Visite de l’exposition de deux artistes femmes, Gladys Brégeon et Natasha Krenbol au Polaris de Corbas.  Je me suis peu attardé, à tort sans doute, devant les toiles de Natasha Krenbol, pleines d'énergie vitale, et quasi primitives, parce que venu pour les gravures de Gladys Brégeon.

 

D'elle, je ne connaissais pas les installations ou les photographies, exposées là en même temps que les gravures, déjà vues en partie à différentes occasions - elle travaille à l’atelier Alma, à Villefranche-. Regarder là, en assez grand nombre rassemblées, ces oeuvres de différents types peut donner une idée de la recherche de cette artiste, graveure, photographe et poète singulière. 

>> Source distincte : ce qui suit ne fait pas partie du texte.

(* ===== verification/Lease.v ===== *)
(** * The delivery lease among devices

    Any number of pages of any number of devices run the passes of Delivery against one library, whose [deliver] row
    den-edge keeps under a sequence number and takes by compare-and-set; the library may be restored to an earlier state
    under a new generation at any time. The pages' clocks are functions of real time. This file is that world, and what
    keeps two devices from holding the lease at once. *)

From S2P Require Import Prelude JsMap JsText Json Wire LibraryV4 ProfileKeys ResetJournal LogState Log Delivery.
Open Scope Z_scope.

(** ** The world *)

(** The [deliver] row on den-edge: its generation and those before it, its sequence number and the device its lease
    names ([""] for none); when, in real time, the generation began and the row was written. *)
Record Edge : Type := mkRowEdge {
  le_generation : string; le_past : list string; le_seq : Z; le_holder : string; le_born : Z; le_put : Z;
}.
Definition generations (e : Edge) : list string := le_generation e :: le_past e.

(** The real time, den-edge's row, and every lease taken: by which device, and when its request was sent. *)
Record Sky : Type := mkSky { sk_now : Z; sk_edge : Edge; sk_claims : list (string * Z) }.

(** A page. [pg_called], [pg_read], [pg_sent] and [pg_asked] are history: when the pass was asked for, the generation and
    sequence number of the row when the pass last read it, when it read the clocks since, and at which moments it read
    them since it last looked at the lease it holds. *)
Record Tab : Type := mkTab {
  pg_device : string;
  pg_start : Reading;
  pg_log : Log;
  pg_observed : option string;
  pg_watch : option Watch;
  pg_held : option HeldLease;
  pg_called : Z;
  pg_read : option string * Z;
  pg_sent : option Z;
  pg_asked : list Z;
}.
Record World : Type := mkWorld { w_sky : Sky; w_tabs : list (Tab * prog bool) }.

Definition put_log (x : Log) (p : Tab) : Tab :=
  mkTab (pg_device p) (pg_start p) x (pg_observed p) (pg_watch p) (pg_held p) (pg_called p) (pg_read p) (pg_sent p) (pg_asked p).
Definition put_observed (x : option string) (p : Tab) : Tab :=
  mkTab (pg_device p) (pg_start p) (pg_log p) x (pg_watch p) (pg_held p) (pg_called p) (pg_read p) (pg_sent p) (pg_asked p).
Definition put_watch (x : option Watch) (p : Tab) : Tab :=
  mkTab (pg_device p) (pg_start p) (pg_log p) (pg_observed p) x (pg_held p) (pg_called p) (pg_read p) (pg_sent p) (pg_asked p).
Definition put_held (x : option HeldLease) (p : Tab) : Tab :=
  mkTab (pg_device p) (pg_start p) (pg_log p) (pg_observed p) (pg_watch p) x (pg_called p) (pg_read p) (pg_sent p) (pg_asked p).
Definition put_called (x : Z) (p : Tab) : Tab :=
  mkTab (pg_device p) (pg_start p) (pg_log p) (pg_observed p) (pg_watch p) (pg_held p) x (pg_read p) (pg_sent p) (pg_asked p).
Definition put_read (x : option string * Z) (p : Tab) : Tab :=
  mkTab (pg_device p) (pg_start p) (pg_log p) (pg_observed p) (pg_watch p) (pg_held p) (pg_called p) x None (pg_asked p).
Definition put_sent (x : option Z) (p : Tab) : Tab :=
  mkTab (pg_device p) (pg_start p) (pg_log p) (pg_observed p) (pg_watch p) (pg_held p) (pg_called p) (pg_read p) x (pg_asked p).
Definition put_asked (x : list Z) (p : Tab) : Tab :=
  mkTab (pg_device p) (pg_start p) (pg_log p) (pg_observed p) (pg_watch p) (pg_held p) (pg_called p) (pg_read p) (pg_sent p) x.
Definition put_clock (now : Z) (p : Tab) : Tab := put_asked (pg_asked p ++ [now]) (put_sent (Some now) p).

(** What is assumed of den-core: another's lease is taken only once its row has been watched for ten minutes. *)
Class LeaseLaws `{DeliveryPolicy} : Prop :=
  lease_take : forall input, policy_lease input = Ok "take" -> default "" (li_holder input) = "" \/ TEN_MINUTES <= li_observed input.

(** What is assumed of the clocks: a lease held on a page's clocks is held for less than [lasts] of real time, and ten
    minutes of a page's watching take at least [waits] of it. *)
Class FairClocks (reading : nat -> Z -> Reading) (lasts waits : Z) : Prop := {
  fair_hold : forall i r1 r2, r1 <= r2 -> 0 <= rd_now (reading i r2) - rd_now (reading i r1) ->
    Z.max (rd_now (reading i r2) - rd_now (reading i r1)) (rd_mono (reading i r2) - rd_mono (reading i r1)) < HOLD -> r2 - r1 < lasts;
  fair_watch : forall i r0 r1 r2,
    TEN_MINUTES <= pageElapsed (reading i r0) (reading i r2) - pageElapsed (reading i r0) (reading i r1) -> waits <= r2 - r1;
}.

Section Lease.
Context `{NamePolicy, DeliveryApi, DeliveryPolicy}.
Context (account : string) (reading : nat -> Z -> Reading).
(** How long a pass may wait for its turn; whether a row is written only on the version it was read at. *)
Context (queued : Z) (as_read : bool).

Definition rowKeyName : string := "set:" +:+ deliverName account.
Definition leaseRow (row : Row) : option SettingsRow :=
  match row with RSettings r => if String.eqb (set_name r) (deliverName account) then Some r else None | _ => None end.
Definition holder_text (row : option SettingsRow) : string := default "" (holder_of (leaseOf row)).
Definition log_seq (log : Log) : Z := seqOf rowKeyName log.
Definition log_holder (log : Log) : string := holder_text (settings (deliverName account) log).

(** A log holds a version of the row that its generation had, and where it is the row's present one, the lease it names.
    Settings are kept under their names, and the library is connected to no other account. *)
Definition truthful (e : Edge) (log : Log) : Prop :=
  (forall other text, connection log = Some (other, text) -> other = account) /\
  (forall name row, settings name log = Some row -> set_name row = name) /\
  forall g, lg_generation log = Some g ->
    g ∈ generations e /\ (g = le_generation e -> log_seq log <= le_seq e /\ (log_seq log = le_seq e -> log_holder log = le_holder e)).

Definition taken_row (p : Tab) (k : Sky) (row : SettingsRow) (s : Z) : Sky :=
  let e := sk_edge k in
  mkSky (sk_now k) (mkRowEdge (le_generation e) (le_past e) s (holder_text (Some row)) (le_born e) (sk_now k))
    (sk_claims k ++ match pg_sent p with Some t => [(pg_device p, t)] | None => [] end).

(** den-edge takes the write: the generation it is sent under is den-edge's, and its base is the row's number. *)
Definition accepts (p : Tab) (k : Sky) (base : Z) : Prop :=
  header_generation (pg_log p) = le_generation (sk_edge k) /\ base = le_seq (sk_edge k) /\
  (as_read = true -> pg_read p = (Some (le_generation (sk_edge k)), le_seq (sk_edge k))).

(** What page [i]'s call may be answered, and the page and the world after it. *)
Definition acts (i : nat) (op : Eff) (p : Tab) (k : Sky) : res (answer op) -> Tab -> Sky -> Prop :=
  match op return res (answer op) -> Tab -> Sky -> Prop with
  | Clocks => fun r p' k' => r = Ok (reading i (sk_now k)) /\ p' = put_clock (sk_now k) p /\ k' = k
  | LookLog => fun r p' k' =>
      (exists newest, r = Ok (mkNow (pg_log p) (pg_observed p) newest)) /\
      p' = put_read (lg_generation (pg_log p), log_seq (pg_log p)) p /\ k' = k
  | SeqOf name => fun r p' k' => r = Ok (seqOf name (pg_log p)) /\ p' = p /\ k' = k
  | Documents => fun r p' k' => r = Ok (held_documents (pg_log p)) /\ p' = p /\ k' = k
  | GetHeld => fun r p' k' => r = Ok (pg_held p) /\ p' = put_asked [] p /\ k' = k
  | SetHeld held => fun r p' k' => r = Ok tt /\ p' = put_held held p /\ k' = k
  | GetWatch => fun r p' k' => r = Ok (pg_watch p) /\ p' = p /\ k' = k
  | SetWatch watch => fun r p' k' => r = Ok tt /\ p' = put_watch (Some watch) p /\ k' = k /\ sk_now k - pg_called p <= queued
  | SetObserved generation => fun r p' k' => r = Ok tt /\ p' = put_observed generation p /\ k' = k
  | WriteAt row base => fun r p' k' =>
      exists log, p' = put_log log p /\ truthful (sk_edge k') log /\ (forall b, r = Ok b -> ln_log b.2 = log) /\
      ((k' = k /\ (is_Some (leaseRow row) -> forall b, r = Ok b -> b.1 = false)) \/
       exists x s, leaseRow row = Some x /\ accepts p k base /\ le_seq (sk_edge k) < s /\ k' = taken_row p k x s)
  | _ => fun _ p' k' => p' = p /\ k' = k
  end.

(** What else happens: time passes; other code rewrites the row and leaves its lease; the library is restored. *)
Inductive sky_step (k : Sky) : Sky -> Prop :=
| sky_time d : 0 <= d -> sky_step k (mkSky (sk_now k + d) (sk_edge k) (sk_claims k))
| sky_touch s : le_seq (sk_edge k) < s ->
    let e := sk_edge k in
    sky_step k (mkSky (sk_now k) (mkRowEdge (le_generation e) (le_past e) s (le_holder e) (le_born e) (sk_now k)) (sk_claims k))
| sky_restore generation s holder : generation ∉ generations (sk_edge k) ->
    sky_step k (mkSky (sk_now k) (mkRowEdge generation (generations (sk_edge k)) s holder (sk_now k) (sk_now k)) (sk_claims k)).

(** A page as it is opened: its log holds what this browser kept, and so does the generation it watched. *)
Definition opened (w : World) (p : Tab) : Prop :=
  pg_device p <> "" /\ pg_start p = reading (length (w_tabs w)) (sk_now (w_sky w)) /\ truthful (sk_edge (w_sky w)) (pg_log p) /\
  (pg_observed p = None \/ exists q m, (q, m) ∈ w_tabs w /\ pg_device q = pg_device p /\ pg_observed p = pg_observed q) /\
  pg_watch p = None /\ pg_held p = None /\ pg_called p = sk_now (w_sky w).

Inductive world_step (w : World) : World -> Prop :=
| world_sky k : sky_step (w_sky w) k -> world_step w (mkWorld k (w_tabs w))
| world_open p : opened w p -> world_step w (mkWorld (w_sky w) (w_tabs w ++ [(p, Ret (Ok true))]))
| world_read i p m log : w_tabs w !! i = Some (p, m) -> truthful (sk_edge (w_sky w)) log ->
    world_step w (mkWorld (w_sky w) (<[i := (put_log log p, m)]> (w_tabs w)))
| world_deliver i p r : w_tabs w !! i = Some (p, Ret r) ->
    world_step w (mkWorld (w_sky w) (<[i := (put_called (sk_now (w_sky w)) p, deliverSimklWithClock (pg_device p) (pg_start p))]> (w_tabs w)))
| world_approve i p r shown : w_tabs w !! i = Some (p, Ret r) ->
    world_step w (mkWorld (w_sky w) (<[i := (p, approveSimklRemovals shown)]> (w_tabs w)))
| world_act i p op c r p' k' : w_tabs w !! i = Some (p, Call op c) -> acts i op p (w_sky w) r p' k' ->
    world_step w (mkWorld k' (<[i := (p', c r)]> (w_tabs w))).

(** A library on den-edge with no page open yet. *)
Definition initial (w : World) : Prop :=
  w_tabs w = [] /\ sk_claims (w_sky w) = [] /\ le_generation (sk_edge (w_sky w)) ∉ le_past (sk_edge (w_sky w)) /\
  le_born (sk_edge (w_sky w)) <= le_put (sk_edge (w_sky w)) <= sk_now (w_sky w).

Definition lease_reach (w : World) : Prop := exists w0, initial w0 /\ rtc world_step w0 w.

(** Page [i] holds the lease now. *)
Definition holds (i : nat) (p : Tab) (w : World) : Prop := holding (pg_held p) account (reading i (sk_now (w_sky w))) = true.
End Lease.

Singulière par la radicalité intranquille d’un travail poétique apparemment abstrus, et d’une gravure à l’austérité et à la rigueur dépouillées. Artiste difficile, tout en retenue, dont la recherche peut faire hésiter sinon hérisser.

Pages extraites d'un livre d'artiste, "L'Œ", 18x24
Pages extraites d'un livre d'artiste, "L'Œ", 18x24

Singulière aussi parce que le geste graphique, et la gravure elle-même, intimement liés au langage, dans des calligrammes par exemple, semblent même procéder du verbe par une alchimie mystérieuse. Dans le roman La Disparition de Perec, l’absence de la lettre « e » signe celle de cet « eux », les parents disparus dans les camps. Gladys Brégeon, quant à elle, à l’inverse, sature son travail de la présence de l’ « o », ou de l’ « oe ». Que signifie donc pour l’artiste, l’omniprésence de cet « oe »,  « eux » encore ? ou autre chose ? Devenus images, il sont l’oeil et/ou l’oeuf, le regard (et donc le je) et la naissance (et donc le sexe et le corps) ? Comme l'o devient l'objectif photographique, ce par quoi l'on voit, qui est aussi l'objectif de l'oeuvre, qu'on cherche à obtenir. A n’en pas douter, tout le travail appelle une lecture psychanalytique à laquelle on ne se risquera pas. 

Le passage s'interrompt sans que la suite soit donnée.